(** ** Lists of jobs *)
Lemma walk_sll q l : forall fuel, sll q l NIL -> in_queue l -> (length l <= fuel)%nat -> walk fuel q (hd NIL l) = l.
Proof.
  induction l as [|x l IH]; intros fuel D Hr Hf; [by destruct fuel|]. destruct fuel as [|fuel]; [cbn in Hf; lia|].
  destruct D as [Hn D]. cbn [hd walk]. rewrite slot_not_nil by (apply Hr; by left). rewrite Hn. f_equal.
  apply IH; [done| |cbn in Hf; lia]. intros y Hy. apply Hr. by right.
Qed.

Lemma in_service_inv k io free : worker_inv k io free -> in_service k = io.
Proof.
  intros W. unfold in_service. rewrite (wv_io_seq _ _ _ W). apply walk_sll.
  - eapply dll_sll, (wv_io_links _ _ _ W).
  - intros x Hx. apply (inv_in _ _ _ W). set_solver.
  - apply (inv_fuel _ _ _ W).
Qed.

(** A test that does not look at the links. *)
Class Payload {A} (p : nvmev_io_work -> A) : Prop := payload w : p (strip w) = p w.
#[export] Instance waiting_payload : Payload waiting.
Proof. done. Qed.
#[export] Instance waiting_copied_payload : Payload waiting_copied.
Proof. done. Qed.
#[export] Instance job_payload : Payload job_of.
Proof. done. Qed.

Lemma payload_eq {A} (p : nvmev_io_work -> A) `{!Payload p} w w' : strip w = strip w' -> p w = p w'.
Proof. intros H. rewrite <- (payload (p := p) w), <- (payload (p := p) w'). by rewrite H. Qed.

Section Jobs.
Context (p : nvmev_io_work -> bool) `{!Payload p}.

Lemma jobs_cons q x l : jobs p q (x :: l) = if p (wk_at q x) then job_of (wk_at q x) :: jobs p q l else jobs p q l.
Proof. unfold jobs. rewrite fmap_cons, filter_cons. by destruct (p (wk_at q x)). Qed.

Lemma jobs_app q l l' : jobs p q (l ++ l') = jobs p q l ++ jobs p q l'.
Proof. unfold jobs. by rewrite fmap_app, list.filter_app, fmap_app. Qed.

Lemma jobs_perm q l l' : l ≡ₚ l' -> jobs p q l ≡ₚ jobs p q l'.
Proof. intros H. unfold jobs. by rewrite H. Qed.
(** ** What the handlers of the dispatcher do *)
Section Handlers.
Context {N C : Type} `{NS : Namespace N C} `{SN : !ServableNamespace N C}.
Implicit Types (d : nvmev_dev N C) (A : Z -> list io_job).

Context (E : Z -> list io_effect) (K : Z -> Z).

(** From [d] to [d'] the workers took the jobs [l], and nothing else of the queues changed. *)
Record moved d d' A A' (l : list (Z * io_job)) : Prop := {
  mv_ok : dev_ok d' A' E K;
  mv_absorbed : absorbed d d' A A' l;
  mv_ns : vns d' = vns d;
  mv_sqes : sqes d' = sqes d;
  mv_cqes : cqes d' = cqes d;
}.

Lemma moved_refl d A : dev_ok d A E K -> moved d d A A [].
Proof. intros H. split; try done. apply absorbed_nil. Qed.

Lemma moved_trans d1 d2 d3 A1 A2 A3 l l' : moved d1 d2 A1 A2 l -> moved d2 d3 A2 A3 l' -> moved d1 d3 A1 A3 (l ++ l').
Proof. intros [] []. split; try congruence. by eapply absorbed_trans. Qed.

Lemma submit_moved d A sqid op j clk t : dev_ok d A E K -> (forall now, op_job (op now) = j) ->
  exists b t' d' A', submit sqid op clk t d = Ok (b, t', d') /\ moved d d' A A' [(sqid, j)] /\
    b = (0 <? room_at d (worker_of d sqid)) /\ (b = false -> d' = d /\ forall i, A' i = A i).
Proof.
  intros D H. destruct (submit_spec d A E K sqid op j clk t D H) as (b & t' & d' & Er & []). exists b, t', d'. eexists.
  split; [exact Er|]. split; [destruct sm_rest0; by split|]. split; [done|]. intros Hb. split; [by apply sm_full0|].
  intros i. rewrite Hb, app_nil_r. unfold upd. case_decide; [by subst|done].
Qed.

Definition offer_of (o : scheduled_op) : Z * io_job := (so_sqid o, Release (so_buffer o) (so_bytes o) (so_target o)).

Lemma schedule_all_spec ops clk : forall d A t, dev_ok d A E K ->
  exists t' d' A', schedule_all ops clk t d = Ok (tt, t', d') /\ moved d d' A A' (offer_of <$> ops).
Proof.
  induction ops as [|o ops IH]; intros d A t D; cbn [schedule_all].
  { exists t, d, A. split; [done|by apply moved_refl]. }
  destruct (submit_moved d A (so_sqid o) (fun now => OpInternal (so_sqid o) now (so_target o) (so_buffer o) (so_bytes o))
    (snd (offer_of o)) clk t D ltac:(done)) as (b & t1 & d1 & A1 & E1 & M1 & _).
  destruct (IH d1 A1 t1 (mv_ok _ _ _ _ _ M1)) as (t2 & d2 & A2 & E2 & M2). exists t2, d2, A2. split.
  - unfold schedule_internal_operation. by rewrite run_bind_assoc, (run_bind _ _ _ _ _ _ _ _ E1), run_ret.
  - rewrite fmap_cons. by apply (moved_trans _ _ _ _ _ _ [offer_of o] _ M1 M2).
Qed.

Lemma zget_cons {X} (x : X) l i : zget (x :: l) i = if i =? 0 then Some x else zget l (i - 1).
Proof.
  unfold zget. destruct (Z.ltb_spec i 0), (Z.eqb_spec i 0), (Z.ltb_spec (i - 1) 0); try lia; try done; [by subst|].
  replace (Z.to_nat i) with (S (Z.to_nat (i - 1))) by lia. done.
Qed.

Lemma reclaim_workers_spec ks :
  (forall i k, zget ks i = Some k -> exists acc effs curr, reach acc effs (mk_sys k curr)) ->
  exists ks', reclaim_workers ks = Ok ks' /\ length ks' = length ks /\
    (forall i k', zget ks' i = Some k' -> exists k, zget ks i = Some k /\ reclaim k = Ok k').
Proof.
  induction ks as [|k ks IH]; intros H; cbn [reclaim_workers]; [exists []; split_and!; [done|done|]; intros i k Hi; by apply zget_range in Hi; cbn in Hi; lia|].
  destruct (H 0 k) as (acc & effs & curr & R); [by rewrite zget_cons|].
  destruct (reach_inv _ _ _ R) as (io & free & I). destruct (sys_reclaim _ _ _ _ _ _ I) as (k' & Ek & _).
  cbn [sys_worker] in Ek. rewrite Ek. cbn [rbind]. destruct IH as (ks' & Eks & Hl & Hg).
  { intros i kx Hi. apply (H (i + 1)). rewrite zget_cons. pose proof (zget_range _ _ _ Hi).
    replace (i + 1 =? 0) with false by lia. by replace (i + 1 - 1) with i by lia. }
  rewrite Eks. cbn [rbind]. exists (k' :: ks'). split; [done|]. split; [cbn; by rewrite Hl|].
  intros i kx. rewrite !zget_cons. destruct (i =? 0); [intros [= <-]; eauto|]. intros Hi. destruct (Hg _ _ Hi) as (k0 & ? & ?). eauto.
Qed.

Lemma reclaim_room acc effs k curr k' : reach acc effs (mk_sys k curr) -> reclaim k = Ok k' -> room k <= room k'.
Proof.
  intros R Ek. destruct (reach_inv _ _ _ R) as (io & free & [W _ _ _ _ _ _]). cbn [sys_worker] in W.
  destruct (reclaim_spec _ _ _ W) as (k1 & E1 & [W' _ _]). rewrite Ek in E1. injection E1 as ->.
  unfold room. rewrite (in_service_inv _ _ _ W), (in_service_inv _ _ _ W'), length_drop. lia.
Qed.
(** The loop that [get_mapping_entry], [get_mapping_entry_by_key], [update_mapping_entry] and
    [delete_mapping_entry] share: the slot of the key, if it is found. *)
Fixpoint search (fuel : nat) (t : list mapping_entry) (k : list Z) (n slot : Z) : res (option Z) :=
  match fuel with
  | O => Err OutOfFuel
  | S fuel =>
      let! e := aget t slot in
      if mem_offset e =? NO_MEM then Ok None else
      let! found := memcmp_eq k (e_key e) n in
      if found then Ok (Some slot)
      else if next_slot e =? NO_SLOT then Ok None
      else search fuel t k n (next_slot e)
  end.

(** The first loop of [find_next_slot]: [prevs], the last slot in use of the chain. *)
Fixpoint find_tail (fuel : nat) (t : list mapping_entry) (tail prevs : Z) : res Z :=
  match fuel with
  | O => Err OutOfFuel
  | S fuel =>
      let! e := aget t tail in
      if mem_offset e =? NO_MEM then Ok prevs
      else if next_slot e =? NO_SLOT then Ok tail
      else find_tail fuel t (next_slot e) tail
  end.

(** The second: the next free slot, round the table. *)
Fixpoint probe (fuel : nat) (t : list mapping_entry) (slots ret_slot : Z) : res Z :=
  match fuel with
  | O => Err OutOfFuel
  | S fuel =>
      let! e := aget t ret_slot in
      if mem_offset e =? NO_MEM then Ok ret_slot
      else let next := u32 (ret_slot + 1) in
           probe fuel t slots (if slots <=? next then 0 else next)
  end.

(** [(ret_slot, *prev_slot)].  The second loop is [fuel] turns long at most. *)
Definition find_next_slot (fuel : nat) (t : list mapping_entry) (slots original_slot : Z) : res (Z * Z) :=
  let! prevs := find_tail (S (length t)) t (u32 (i32 original_slot)) NO_SLOT in
  let! ret_slot := probe fuel t slots prevs in
  Ok (ret_slot, prevs).

Definition chain_mapping (t : list mapping_entry) (prev slot : Z) : res (list mapping_entry) :=
  amod t prev (fun e => set_next_slot e slot).

(** [new_mapping_entry] and [new_mapping_entry_by_key], after the check of the offset. *)
Definition new_entry (fuel : nat) (t : list mapping_entry) (slots : Z) (k : list Z) (n val_len val_offset : Z)
    : res (list mapping_entry) :=
  let! slot := hash_slot slots k n in
  let! e := aget t slot in
  let! (slot, prev_slot) :=
    if mem_offset e =? NO_MEM then Ok (slot, NO_SLOT) else find_next_slot fuel t slots slot in
  let! e := aget t slot in
  let! k' := memcpy (e_key e) k n in
  let! t := aset t slot (set_length (set_mem_offset (set_key e k') val_offset) val_len) in
  if prev_slot =? NO_SLOT then Ok t else chain_mapping t prev_slot slot.

Definition get_entry (t : list mapping_entry) (slots : Z) (k : list Z) (n : Z) : res mapping_entry :=
  let! slot := hash_slot slots k n in
  let! found := search (S (length t)) t k n slot in
  match found with
  | None => Ok unset_entry
  | Some slot =>
      let! e := aget t slot in
      let! k' := memcpy (e_key unset_entry) (e_key e) n in
      Ok (set_key e k')
  end.

(** The entry returned holds nothing of the one deleted. *)
Definition delete_entry (t : list mapping_entry) (slots : Z) (k : list Z) (n : Z) : res (list mapping_entry) :=
  let! slot := hash_slot slots k n in
  let! found := search (S (length t)) t k n slot in
  match found with
  | None => Ok t
  | Some slot => aset t slot unset_entry
  end.

Definition update_entry (t : list mapping_entry) (slots : Z) (k : list Z) (n val_len : Z) : res (list mapping_entry) :=
  let! slot := hash_slot slots k n in
  let! found := search (S (length t)) t k n slot in
  match found with
  | None => Ok t
  | Some slot => amod t slot (fun e => set_length e val_len)
  end.

(** ** Bytes of the storage and of host memory *)
Definition mem_read (m : Z -> Z) (off n : Z) : list Z := (fun i => m (off + i)) <$> zseq n.
Definition mem_write (m : Z -> Z) (off : Z) (bs : list Z) : Z -> Z :=
  fun i => default (m i) (zget bs (i - off)).

(** A walk's pieces between host memory and a buffer: the bytes they gather from host
    memory, and the copies that scatter [bs] over them. *)
Definition gather_bytes (host : Z -> Z) (ps : list prp_piece) : list Z :=
  ps ≫= (fun p => mem_read host (pc_paddr p) (pc_io_size p)).

Section Ftl.
Context {St : Type} `{allocator_ops St}.

(** [struct kv_iter_context]; its buffer carries nothing from one read to the next. *)
Record kv_iter_context : Type := mk_ctx { prefix : Z; bitmask : Z; current_pos : Z }.

(** A cell of [iter_handle[17]]: as [kmalloc] left it, null, or a context. *)
Inductive iter_cell : Type := Garbage | Null | Open (c : kv_iter_context).

(** [struct kv_ftl], with the storage of the device and its size. *)
Record kv_ftl : Type := mk_kv_ftl {
  kv_mapping_table : list mapping_entry;
  hash_slots : Z;
  allocator : St;
  iter_handle : list iter_cell;
  storage : Z -> Z;
  storage_size : Z;
}.

Definition set_table (f : kv_ftl) t := mk_kv_ftl t (hash_slots f) (allocator f) (iter_handle f) (storage f) (storage_size f).
Definition set_allocator (f : kv_ftl) a := mk_kv_ftl (kv_mapping_table f) (hash_slots f) a (iter_handle f) (storage f) (storage_size f).
Definition set_iters (f : kv_ftl) h := mk_kv_ftl (kv_mapping_table f) (hash_slots f) (allocator f) h (storage f) (storage_size f).
Definition set_storage (f : kv_ftl) m := mk_kv_ftl (kv_mapping_table f) (hash_slots f) (allocator f) (iter_handle f) m (storage_size f).

(** What a command answers: [result0], the status, and the copies into host memory. *)
Record kv_reply : Type := mk_reply { r_result : Z; r_status : Z; r_copies : list (Z * list Z) }.

(** *** Mapping *)
Definition get_mapping_entry_by_key (f : kv_ftl) (k : list Z) (n : Z) : res mapping_entry :=
  get_entry (kv_mapping_table f) (hash_slots f) k n.
Definition get_mapping_entry (f : kv_ftl) (c : nvme_kv_command) : res mapping_entry :=
  get_mapping_entry_by_key f (key c) (cmd_key_length c).

Definition delete_mapping_entry (f : kv_ftl) (c : nvme_kv_command) : res kv_ftl :=
  let! t := delete_entry (kv_mapping_table f) (hash_slots f) (key c) (cmd_key_length c) in
  Ok (set_table f t).

Definition update_mapping_entry (f : kv_ftl) (c : nvme_kv_command) : res kv_ftl :=
  let! t := update_entry (kv_mapping_table f) (hash_slots f) (key c) (cmd_key_length c) (cmd_value_length c) in
  Ok (set_table f t).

**Task instructions:**
When you reach the line containing "Lemma submit_moved d" in the data above, start copying exactly, and stop after the line containing "destruct (H 0".

**Output of the exercise:**
Lemma submit_moved d A sqid op j clk t : dev_ok d A E K -> (forall now, op_job (op now) = j) ->
  exists b t' d' A', submit sqid op clk t d = Ok (b, t', d') /\ moved d d' A A' [(sqid, j)] /\
    b = (0 <? room_at d (worker_of d sqid)) /\ (b = false -> d' = d /\ forall i, A' i = A i).
Proof.
  intros D H. destruct (submit_spec d A E K sqid op j clk t D H) as (b & t' & d' & Er & []). exists b, t', d'. eexists.
  split; [exact Er|]. split; [destruct sm_rest0; by split|]. split; [done|]. intros Hb. split; [by apply sm_full0|].
  intros i. rewrite Hb, app_nil_r. unfold upd. case_decide; [by subst|done].
Qed.

Definition offer_of (o : scheduled_op) : Z * io_job := (so_sqid o, Release (so_buffer o) (so_bytes o) (so_target o)).

Lemma schedule_all_spec ops clk : forall d A t, dev_ok d A E K ->
  exists t' d' A', schedule_all ops clk t d = Ok (tt, t', d') /\ moved d d' A A' (offer_of <$> ops).
Proof.
  induction ops as [|o ops IH]; intros d A t D; cbn [schedule_all].
  { exists t, d, A. split; [done|by apply moved_refl]. }
  destruct (submit_moved d A (so_sqid o) (fun now => OpInternal (so_sqid o) now (so_target o) (so_buffer o) (so_bytes o))
    (snd (offer_of o)) clk t D ltac:(done)) as (b & t1 & d1 & A1 & E1 & M1 & _).
  destruct (IH d1 A1 t1 (mv_ok _ _ _ _ _ M1)) as (t2 & d2 & A2 & E2 & M2). exists t2, d2, A2. split.
  - unfold schedule_internal_operation. by rewrite run_bind_assoc, (run_bind _ _ _ _ _ _ _ _ E1), run_ret.
  - rewrite fmap_cons. by apply (moved_trans _ _ _ _ _ _ [offer_of o] _ M1 M2).
Qed.

Lemma zget_cons {X} (x : X) l i : zget (x :: l) i = if i =? 0 then Some x else zget l (i - 1).
Proof.
  unfold zget. destruct (Z.ltb_spec i 0), (Z.eqb_spec i 0), (Z.ltb_spec (i - 1) 0); try lia; try done; [by subst|].
  replace (Z.to_nat i) with (S (Z.to_nat (i - 1))) by lia. done.
Qed.

Lemma reclaim_workers_spec ks :
  (forall i k, zget ks i = Some k -> exists acc effs curr, reach acc effs (mk_sys k curr)) ->
  exists ks', reclaim_workers ks = Ok ks' /\ length ks' = length ks /\
    (forall i k', zget ks' i = Some k' -> exists k, zget ks i = Some k /\ reclaim k = Ok k').
Proof.
  induction ks as [|k ks IH]; intros H; cbn [reclaim_workers]; [exists []; split_and!; [done|done|]; intros i k Hi; by apply zget_range in Hi; cbn in Hi; lia|].
  destruct (H 0 k) as (acc & effs & curr & R); [by rewrite zget_cons|].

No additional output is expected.